Dora Bruder – Patrick Modiano

Ce billet est pour Galéa.
Dora Bruder est le livre de Modiano qui m’est le plus personnel, qui me parle le plus.

En 1988, Patrick Modiano tombe par hasard sur une petite annonce de Paris-Soir datant de 1941: Monsieur et Madame Bruder publient un avis de recherche pour leur fille Dora, âgée de 15 ans.

Cette annonce fait écho à la vie personnelle de l’auteur. L’adresse déjà, 41 boulevard Ornano, devant laquelle il est si souvent passé dans sa jeunesse.
« Peut-être, sans que j’en éprouve encore une claire conscience, étais-je sur la trace de Dora Bruder et de ses parents. Ils étaient là, déjà, en filigrane. »
La fugue, également, qu’ils ont effectuée au même âge, et qui les rapproche à travers deux décennies, deux adolescents solitaires, en fuite, voulant rompre avec leur environnement et peut-être même avec eux-mêmes.
« C’était l’ivresse de trancher, d’un seul coup, tous les liens: rupture brutale et volontaire avec la discipline qu’on vous impose, le pensionnat, vos maîtres, vos camarades de classe. Désormais, vous n’aurez plus rien à faire avec ces gens-là; rupture avec vos parents qui n’ont pas su vous aimer et dont vous vous dîtes qu’il n’y a aucun recours à espérer d’eux. »
 
« La fugue-parait-il- est un appel au secours, et quelque fois une forme de suicide »
Et puis c’est aussi la judéité de Dora, son statut de Juive et mineure en cavale dans le Paris occupé où les Juifs sont fichés, seront bientôt déportés. En filigrane apparaît alors le père de Modiano, dans la même situation de hors-la-loi, et qui, croit-il un moment, a croisé Dora lors d’une arrestation. L’évocation de Dora le rend plus proche, plus solidaire de son père, dont il comprend certaines des errances, alors que celui-ci ne s’est pourtant jamais occupé de lui, à part pour lui causer du tort.

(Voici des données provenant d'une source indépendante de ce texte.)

Lemma bindings_dir_prepended_before_import_witness :
  prepended_then_imported
    (start sample_command_line)
    (snd (TestBuildinfo._load_module sample_env (start sample_command_line)))
    "/work/build/bindings/python" "uni20".
Proof.
  apply (proj1 (proj2 (bindings_dir_prepended_before_import
                         sample_env (start sample_command_line)
                         "test_buildinfo.py" "build/bindings/python" ["-v"]
                         eq_refl))).
Defined.

(** C8, as the specification words it, fails: started alike, the buildinfo
    harness imports [uni20] and the greet harness imports
    [uni20_python]. *)
Lemma greet_harness_imports_another_module :
  imported_names
    (start sample_command_line)
    (snd (TestBuildinfo._load_module sample_env (start sample_command_line)))
  = ["uni20"] /\
  imported_names
    (start sample_command_line)
    (snd (TestGreet._load_module sample_env (start sample_command_line)))
  = ["uni20_python"] /\
  imported_names
    (start sample_command_line)
    (snd (TestBuildinfo._load_module sample_env (start sample_command_line)))
  <>
  imported_names
    (start sample_command_line)
    (snd (TestGreet._load_module sample_env (start sample_command_line))).
Proof.
  split; [reflexivity |]. split; [reflexivity |].
  intros H. vm_compute in H. discriminate H.
Qed.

« Cette ville de décembre 1941, son couvre-feu, ses soldats, sa police, tout lui était hostile et voulait sa perte. A seize ans, elle avait le monde entier contre elle, sans qu’elle sache pourquoi. »
 
« Peut-être ai-je voulu qu’ils se croisent, mon père et elle, en cet hiver 1942. Si différents qu’ils aient été , l’un et l’autre, on les avait classés, cet hiver-là, dans la même catégorie de réprouvés. »
Patrick Modiano se lance alors dans des recherches minutieuses, écrivant aux écoles, allant à l’état-civil, retraçant le parcours des parents de Dora, se rendant là où la famille Bruder a habité, retrouvant même une cousine.

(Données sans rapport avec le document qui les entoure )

(** * V2V-OSM: vehicle placement, relation store and connectivity analysis

    A shallow embedding of [vehicles.py] and [main_sim_osm_pathloss.py].
    Floating-point numbers are represented by exact rationals ([Q]); numpy
    arrays by lists; the dictionary [Vehicles.idxs] by a [gmap] with string
    keys; Python exceptions by the [Raise] branch of [result]. *)

From Stdlib Require Import QArith Qabs Qround Lqa.
From stdpp Require Import base gmap strings list pretty.

Local Open Scope Z_scope.

(** ** Exceptions *)

Inductive pyerr :=
| KeyError (key : string)
| IndexError
| ValueError (msg : string)
| TypeError
| ZeroDivisionError.

Inductive result (A : Type) :=
| Ok (a : A)
| Raise (e : pyerr).
Arguments Ok {A} a.
Arguments Raise {A} e.

Global Instance result_bind : MBind result := λ A B f m,
  match m with
  | Ok a => f a
  | Raise e => Raise e
  end.
Global Instance result_ret : MRet result := λ A a, Ok a.

Fixpoint rmapM {A B} (f : A → result B) (l : list A) : result (list B) :=
  match l with
  | [] => Ok []
  | a :: l' => b ← f a ; bs ← rmapM f l' ; Ok (b :: bs)
  end.

(** ** numpy arrays *)

Module Np.

(** A value that numpy hands back is either a scalar or a 1-d array. *)
Inductive nd (A : Type) :=
| Scalar (a : A)
| Arr (l : list A).
Arguments Scalar {A} a.
Arguments Arr {A} l.

(** [np.size] *)
Definition size {A} (v : nd A) : nat :=
  match v with
  | Scalar _ => 1%nat
  | Arr l => length l
  end.

(** [np.zeros(n)] *)
Definition zeros {A} (zero : A) (n : nat) : list A := replicate n zero.

(** [np.arange(n)] *)
Definition arange (n : nat) : list Z := Z.of_nat <$> seq 0 n.

(** [np.invert] on a boolean array *)
Definition invert (m : list bool) : list bool := negb <$> m.

(** The entries of [a] at which the mask [m] holds. *)
Definition select {A} (a : list A) (m : list bool) : list A :=
  fst <$> filter (λ p, snd p = true) (zip a m).

(** [np.where(m)[0]]: the positions at which the mask holds *)
Definition where_ (m : list bool) : list Z := select (arange (length m)) m.

(** Position addressed by an integer index in an array of length [n];
    negative indices count from the end. *)
Definition norm_index (n : nat) (i : Z) : option nat :=
  if bool_decide (0 ≤ i < Z.of_nat n) then Some (Z.to_nat i)
  else if bool_decide (- Z.of_nat n ≤ i < 0) then Some (Z.to_nat (i + Z.of_nat n))
  else None.

(** An index is valid for an array of length [n]. *)
Definition valid_index (n : nat) (i : Z) : Prop := - Z.of_nat n ≤ i < Z.of_nat n.

(** A plain position of an array of length [n] (no counting from the end). *)
Definition plain_index (n : nat) (i : Z) : Prop := 0 ≤ i < Z.of_nat n.

(** [a[i]] for an integer [i] *)
Definition item {A} (a : list A) (i : Z) : result A :=
  match norm_index (length a) i with
  | Some k => match a !! k with Some x => Ok x | None => Raise IndexError end
  | None => Raise IndexError
  end.

(** [a[idx]] for an integer index array [idx] *)
Definition take {A} (a : list A) (idx : list Z) : result (list A) :=
  rmapM (item a) idx.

Ce sont des personnes anonymes, qui ont disparu pendant la guerre, qui ont laissé peu de famille, peu de souvenirs, peu de traces. Le seul facteur qui les a fait sortir de l’oubli est cette petite annonce dont Modiano s’est emparé. Mais les éléments dont il dispose sont administratifs, géographiques…Il mettra quand même la main sur quelques photos, qui donneront enfin un visage à Dora, mais on ne sait rien de ses goûts, de ses fréquentations, de ses amitiés.
« Ce sont des personnes qui laissent peu de traces derrière elles.(…) Ce que l’on sait d’elles se résume souvent à une simple adresse. »
 
« J’ai ressenti une impression d’absence et de vide, chaque fois que je me suis trouvé dans un endroit où ils avaient vécu »
 
« En écrivant ce livre, je lance des appels, comme des signaux de phare dont je doute malheureusement qu’ils puissent éclairer la nuit. Mais j’espère toujours ».
Patrick Modiano suit la trace de Dora, notamment au pensionnat catholique où elle avait été placée, et dont elle sera renvoyée pour avoir fugué. Il découvrira au hasard d’une relecture des Misérables, que c’est dans ce couvent que Cosette et Jean Valjean se cacheront le temps d’une nuit. Puis ce sont les Tourelles, la prison où Dora est incarcérée, et Drancy, avant le départ pour Auschwitz.
A chaque fois, Patrick Modiano se raccroche aux personnes qu’elle a pu rencontrer, que ce soit une directrice de pensionnat, un commissaire, des compagnes d’infortune. Il lui tient à cœur de les nommer, d’en savoir plus sur eux, sur leur vie, leur destin.
Modiano s’approprie Dora, elle devient comme un membre de sa famille- j’ai d’ailleurs pensé durant ma lecture aux Disparus de Mendelsohn- voire même une part de lui. Elle l’habite, de ce qu’il sait d’elle, comme de ce qu’il ne sait pas.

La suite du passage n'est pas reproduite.